Yeah, Baby! Congrats Bev!!!!!


----------



## Judy Chute (May 9, 2005)

Sue Kiefer said:


> More Fluffy pompoms!!!!!!
> Congrads to Bev and Pixie!!!!!!!!!!!!
> Sue


Double up on the Pom Poms!! 

Congratulations Bev..and, Little Bit of Gold Dust***MH, "Pixie" !!  

Just a little "bit" of "Phoenix" working it's magic??? !

Judy


----------



## pjcooper3 (Apr 14, 2005)

Thanks Becky! We are very proud of Chopper. And congratulations to Alan & Team Black River on another successful weekend!


----------



## Beverly Burns (Apr 20, 2006)

Thanks Peg, John, Sue, Judy, Becky for the congrats. and support. Pixies' little sister, Adams Acres Cadi also won the Q at Fort Pitt. More pom-poms!


----------



## 2goldens (Jan 16, 2005)

WOW, good for Jeff and Cadi too!!


----------



## JKOttman (Feb 3, 2004)

Frank Jones said:


> Derby results:
> 
> 1st 31 Finnegan Pat Martin/Mike Ough
> 2nd 12 Juice Chip McEwen/Mike Ough
> ...


Woohoo to Finnegan! Congrats Pat & Mike Ough and all the dogs that finished!


----------



## Dan Wegner (Jul 7, 2006)

Beverly Burns said:


> Thanks Peg, John, Sue, Judy, Becky for the congrats. and support. Pixies' little sister, Adams Acres Cadi also won the Q at Fort Pitt. More pom-poms!


Congrats to Jeff and Cadi! Nice trial and well deserved win.

While we're shaking pom-poms for fluffies... my black fluffy FCR finished with a 3rd in the Q.


----------



## greg magee (Oct 24, 2007)

Beverly Burns said:


> Thanks Peg, John, Sue, Judy, Becky for the congrats. and support. Pixies' little sister, Adams Acres Cadi also won the Q at Fort Pitt. More pom-poms!

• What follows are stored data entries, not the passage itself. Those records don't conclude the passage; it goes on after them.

(** X8.  Every channel that is not skipped gets exactly one entry: the
    identifiers of the entries are those of the channels that are not
    skipped, rearranged, and no identifier occurs twice among them. *)
Theorem one_entry_per_channel
        (format_id : string -> string -> result string)
        (cfg : config) (data : catalog) (chans : dict channel)
        (es : list entry) :
  Dict.wf chans ->
  playlist_entries format_id cfg data chans = Ok es ->
  Permutation (map tvg_id es) (map fst (emitted cfg chans))
  /\ NoDup (map tvg_id es)
  /\ List.length es = List.length (emitted cfg chans).
Proof.
  intros W H.
  assert (P : Permutation (map tvg_id es) (map fst (emitted cfg chans))).
  { rewrite (entries_ids _ _ _ _ _ H). apply Permutation_map.
    unfold emitted. apply Permutation_filter, sort_channels_perm. }
  split; [exact P|]. split.
  - eapply Permutation_NoDup; [symmetry; exact P|].
    unfold emitted. now apply wf_filter.
  - apply Permutation_length in P. now rewrite !length_map in P.
Qed.

Lemma emitted_all cfg l :
  INCLUDE_DRM cfg = true -> emitted cfg l = l.
Proof.
  intros D. unfold emitted. apply forallb_filter_id, forallb_forall.
  intros kv _. unfold skipped. rewrite D. now rewrite andb_false_r.
Qed.
(** * Universal Playwright framework: the API client and the test data factory

    A shallow embedding of [src/api/api-client.ts], [src/utils/logger.ts] and
    [fixtures/test-data-factory.ts].  Asynchronous methods are sequential
    computations over an explicit state; everything the TypeScript code obtains
    from its platform (the HTTP transport, the random source, the clock, the
    local time zone, [Array.prototype.sort]) is a parameter of the model. *)

From Stdlib Require Import ZArith Ascii String.
From stdpp Require Import gmap strings list pretty.

Local Open Scope string_scope.
Local Open Scope list_scope.
Local Open Scope Z_scope.
Set Warnings "-register-all".

(** ** The JavaScript fragment the sources rely on *)

Module Js.

(** Exceptions, by constructor name. *)
Inductive Exn : Type :=
| Error (message : string)
| RangeError (message : string).

(** Completion of a call: a value, or a thrown exception. *)
Inductive Result (A : Type) : Type :=
| Ok (a : A)
| Throw (e : Exn).
Arguments Ok {A} a.
Arguments Throw {A} e.

(** A computation over a state [S] that may throw. *)
Definition M (S A : Type) : Type := S → Result A * S.

Definition ret {S A} (a : A) : M S A := λ s, (Ok a, s).

Definition bind {S A B} (m : M S A) (k : A → M S B) : M S B :=
  λ s, match m s with
       | (Ok a, s') => k a s'
       | (Throw e, s') => (Throw e, s')
       end.

Definition throw {S A} (e : Exn) : M S A := λ s, (Throw e, s).

(** [try { m } catch (e) { h e }] *)
Definition try_catch {S A} (m : M S A) (h : Exn → M S A) : M S A :=
  λ s, match m s with
       | (Ok a, s') => (Ok a, s')
       | (Throw e, s') => h e s'
       end.

Definition gets {S A} (f : S → A) : M S A := λ s, (Ok (f s), s).
Definition modify {S} (f : S → S) : M S unit := λ s, (Ok tt, f s).

Declare Scope js_scope.
Delimit Scope js_scope with js.
Notation "'let*' x := m 'in' k" := (bind m (λ x, k))
  (at level 10, x name, m at level 100, k at level 200) : js_scope.

(** Values that travel as request bodies and decoded response bodies. *)
Inductive JsValue : Type :=
| JsNull
| JsBool (b : bool)
| JsNumber (n : Z)
| JsString (s : string)
| JsArray (items : list JsValue)
| JsObject (fields : list (string * JsValue)).

(** ToBoolean, as used by [if (data)]. *)
Definition truthy (v : JsValue) : bool :=
  match v with
  | JsNull => false
  | JsBool b => b
  | JsNumber n => negb (n =? 0)
  | JsString s => negb (String.eqb s EmptyString)
  | JsArray _ | JsObject _ => true
  end.

Definition between (lo hi : nat) (c : ascii) : bool :=
  let n := nat_of_ascii c in (lo <=? n)%nat && (n <=? hi)%nat.

Definition is_upper (c : ascii) : bool := between 65 90 c.
Definition is_lower (c : ascii) : bool := between 97 122 c.
Definition is_digit (c : ascii) : bool := between 48 57 c.

Definition upper_ascii (c : ascii) : ascii :=
  if is_lower c then ascii_of_nat (nat_of_ascii c - 32) else c.
Definition lower_ascii (c : ascii) : ascii :=
  if is_upper c then ascii_of_nat (nat_of_ascii c + 32) else c.

Fixpoint map_string (f : ascii → ascii) (s : string) : string :=
  match s with
  | EmptyString => EmptyString
  | String c r => String (f c) (map_string f r)
  end.

(** [String.prototype.toUpperCase] / [toLowerCase] on ASCII text. *)
Definition toUpperCase : string → string := map_string upper_ascii.
Definition toLowerCase : string → string := map_string lower_ascii.

(** [s.includes(needle)] *)
Fixpoint includes (needle s : string) : bool :=
  String.prefix needle s
  || match s with
     | EmptyString => false
     | String _ r => includes needle r
     end.

(** [s.split(sep)[0]] for a one-character separator. *)
Fixpoint before_first (sep : ascii) (s : string) : string :=
  match s with
  | EmptyString => EmptyString
  | String c r => if Ascii.eqb c sep then EmptyString else String c (before_first sep r)
  end.

Definition hex_digit (n : nat) : ascii :=
  ascii_of_nat (if (n <? 10)%nat then 48 + n else 55 + n).

(** One byte of the application/x-www-form-urlencoded serializer. *)
Definition form_encode_byte (c : ascii) : string :=
  if is_upper c || is_lower c || is_digit c
     || Ascii.eqb c "*" || Ascii.eqb c "-" || Ascii.eqb c "." || Ascii.eqb c "_"
  then String c EmptyString
  else if Ascii.eqb c " " then "+"
  else let n := nat_of_ascii c in
       String "%" (String (hex_digit (n / 16)) (String (hex_digit (n mod 16)) EmptyString)).

Fixpoint form_encode (s : string) : string :=
  match s with
  | EmptyString => EmptyString
  | String c r => form_encode_byte c +:+ form_encode r
  end.

(** [new URLSearchParams(params).toString()], [params] listed in the
    enumeration order of the object's keys. *)
Definition searchParams_toString (params : list (string * string)) : string :=
  String.concat "&" (map (λ kv, form_encode kv.1 +:+ "=" +:+ form_encode kv.2) params).

End Js.

Import Js.
Local Open Scope js_scope.

(** ** [src/utils/logger.ts] *)

Module Logger.

Inductive LogLevel : Type := DEBUG | INFO | WARN | ERROR.

Definition level_value (l : LogLevel) : Z :=
  match l with DEBUG => 0 | INFO => 1 | WARN => 2 | ERROR => 3 end.

(** [logLevel] is [Some n] for a numeric threshold.  A TypeScript numeric enum
    also maps "0".."3" back to the member names; such a threshold is a string,
    every comparison against it is false, and it is [None] here. *)
Record t : Type := { className : string; logLevel : option Z }.

Definition getLogLevelFromEnv (LOG_LEVEL : option string) : option Z :=
  let level := match LOG_LEVEL with
               | Some v => if String.eqb (toUpperCase v) EmptyString then "INFO" else toUpperCase v
               | None => "INFO"
               end in
  if String.eqb level "DEBUG" then Some 0
  else if String.eqb level "INFO" then Some 1
  else if String.eqb level "WARN" then Some 2
  else if String.eqb level "ERROR" then Some 3
  else if String.eqb level "0" || String.eqb level "1"
          || String.eqb level "2" || String.eqb level "3" then None
  else Some (level_value INFO).

Definition new (LOG_LEVEL : option string) (name : string) : t :=
  {| className := name; logLevel := getLogLevelFromEnv LOG_LEVEL |}.

Definition shouldLog (lg : t) (level : LogLevel) : bool :=
  match logLevel lg with
  | Some threshold => threshold <=? level_value level
  | None => false
  end.

End Logger.

(** ** [src/api/api-client.ts] *)

Module ApiClient.

Inductive Verb : Type := GET | POST | PUT | PATCH | DELETE.

(** [interface RequestOptions]: every member is optional ([None] is
    [undefined]); [params] keeps the enumeration order of its keys. *)
Record RequestOptions : Type := {
  headers : option (gmap string string);
  data : option JsValue;
  params : option (list (string * string));
  timeout : option Z
}.

(** [{}] *)
Definition no_options : RequestOptions :=
  {| headers := None; data := None; params := None; timeout := None |}.

(** [{ ...options, data }] *)
Definition with_data (options : RequestOptions) (d : option JsValue) : RequestOptions :=
  {| headers := headers options; data := d;
     params := params options; timeout := timeout options |}.

Inductive FormValue : Type :=
| FileStream (filePath : string)
| FormField (v : JsValue).

(** The options object handed to the request context. *)
Inductive FetchOptions : Type :=
| Fetch (hdrs : gmap string string) (tmo : Z) (body : option JsValue)
| Multipart (form : gmap string FormValue).

Record Request : Type := {
  req_verb : Verb;
  req_url : string;
  req_options : FetchOptions
}.

(** What the transport hands back: status, lower-cased header mapping and the
    two body readers, each of which may throw. *)
Record Response : Type := {
  resp_status : Z;
  resp_headers : gmap string string;
  resp_json : Result JsValue;
  resp_text : Result string
}.

(** [APIResponse.ok()] of the transport: the status is within 200..299. *)
Definition resp_ok (r : Response) : bool :=
  (200 <=? resp_status r) && (resp_status r <=? 299).

Inductive Outcome : Type :=
| Reply (r : Response)
| Fault (e : Exn).

(** The HTTP transport: the answer to the [n]-th request sent (counting from
    0), which may depend on the request. *)
Definition Transport : Type := nat → Request → Outcome.

(** [interface ApiResponse<T>]; its members [headers] and [data] are
    [response_headers] and [response_data] here, next to those of
    [RequestOptions]. *)
Record ApiResponse : Type := {
  status : Z;
  response_headers : gmap string string;
  response_data : JsValue;
  ok : bool
}.

(** The request context opened by [init], with the options it was created
    from. *)
Record Context : Type := {
  ctx_baseURL : string;
  ctx_extraHTTPHeaders : gmap string string
}.

(** What the client does to the outside world, oldest first.  Console lines
    carry level, logger name and message; the time stamp and the stack text
    printed after an error message are left out. *)
Inductive Event : Type :=
| EvLog (level : Logger.LogLevel) (name message : string)
| EvNewContext (c : Context)
| EvDisposeContext (c : Context)
| EvRequest (q : Request)
| EvSleep (ms : Z).

(** The fields of the class, and the trace of effects so far. *)
Record State : Type := {
  context : option Context;
  baseURL : string;
  defaultHeaders : gmap string string;
  logger : Logger.t;
  trace : list Event
}.

Definition emit (e : Event) (s : State) : State :=
  {| context := context s; baseURL := baseURL s; defaultHeaders := defaultHeaders s;
     logger := logger s; trace := trace s ++ [e] |}.

Definition set_context (c : option Context) (s : State) : State :=
  {| context := c; baseURL := baseURL s; defaultHeaders := defaultHeaders s;
     logger := logger s; trace := trace s |}.

Definition set_defaultHeaders (h : gmap string string) (s : State) : State :=
  {| context := context s; baseURL := baseURL s; defaultHeaders := h;
     logger := logger s; trace := trace s |}.

(** The requests of a trace, oldest first. *)
Definition requests (t : list Event) : list Request :=
  omap (λ e, match e with EvRequest q => Some q | _ => None end) t.

(** Number of requests handed to the transport so far. *)
Definition sent (s : State) : nat := length (requests (trace s)).

(** [this.logger.info / warn / error] *)
Definition log (level : Logger.LogLevel) (message : string) : M State unit :=
  λ s, (Ok tt,
        if Logger.shouldLog (logger s) level
        then emit (EvLog level (Logger.className (logger s)) message) s
        else s).

Definition info := log Logger.INFO.
Definition warn := log Logger.WARN.
Definition error := log Logger.ERROR.

(** [new ApiClient(baseURL, defaultHeaders = {})], in a process whose
    LOG_LEVEL variable is [LOG_LEVEL]. *)
Definition new (LOG_LEVEL : option string) (url : string)
    (hdrs : gmap string string) : State :=
  {| context := None;
     baseURL := url;
     defaultHeaders :=
       hdrs ∪ <["Content-Type" := "application/json"]>
                (<["Accept" := "application/json"]> ∅);
     logger := Logger.new LOG_LEVEL "ApiClient";
     trace := [] |}.

Definition init : M State unit :=
  let* url := gets baseURL in
  let* hdrs := gets defaultHeaders in
  let c := {| ctx_baseURL := url; ctx_extraHTTPHeaders := hdrs |} in
  let* _ := modify (emit (EvNewContext c)) in
  let* _ := modify (set_context (Some c)) in
  info ("API client initialized with baseURL: " +:+ url).

Definition dispose : M State unit :=
  let* c := gets context in
  match c with
  | Some c =>
      let* _ := modify (emit (EvDisposeContext c)) in
      let* _ := modify (set_context None) in
      info "API client disposed"
  | None => ret tt
  end.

Congratulations Beverly!!!! I'm thinking it was the set up marks from last week that helped. (self serving attempt at humor). It was great meeting you and Jerry and thanks for the wine and the hug! a TIP OF THE HAT! to you both. Greg


----------



## Judy Chute (May 9, 2005)

Dan Wegner said:


> Congrats to Jeff and Cadi! Nice trial and well deserved win.
> 
> While we're shaking pom-poms for fluffies... my black fluffy FCR finished with a 3rd in the Q.


Results news is getting better and better...Pom Poms Away!! ..for the "black fluffy", FCR as well!

Congratulations! ..... on the very nice Q 1st...and third placements!!

Judy


----------



## Becky Mills (Jun 6, 2004)

Cadi is adorable - good for her!!!


----------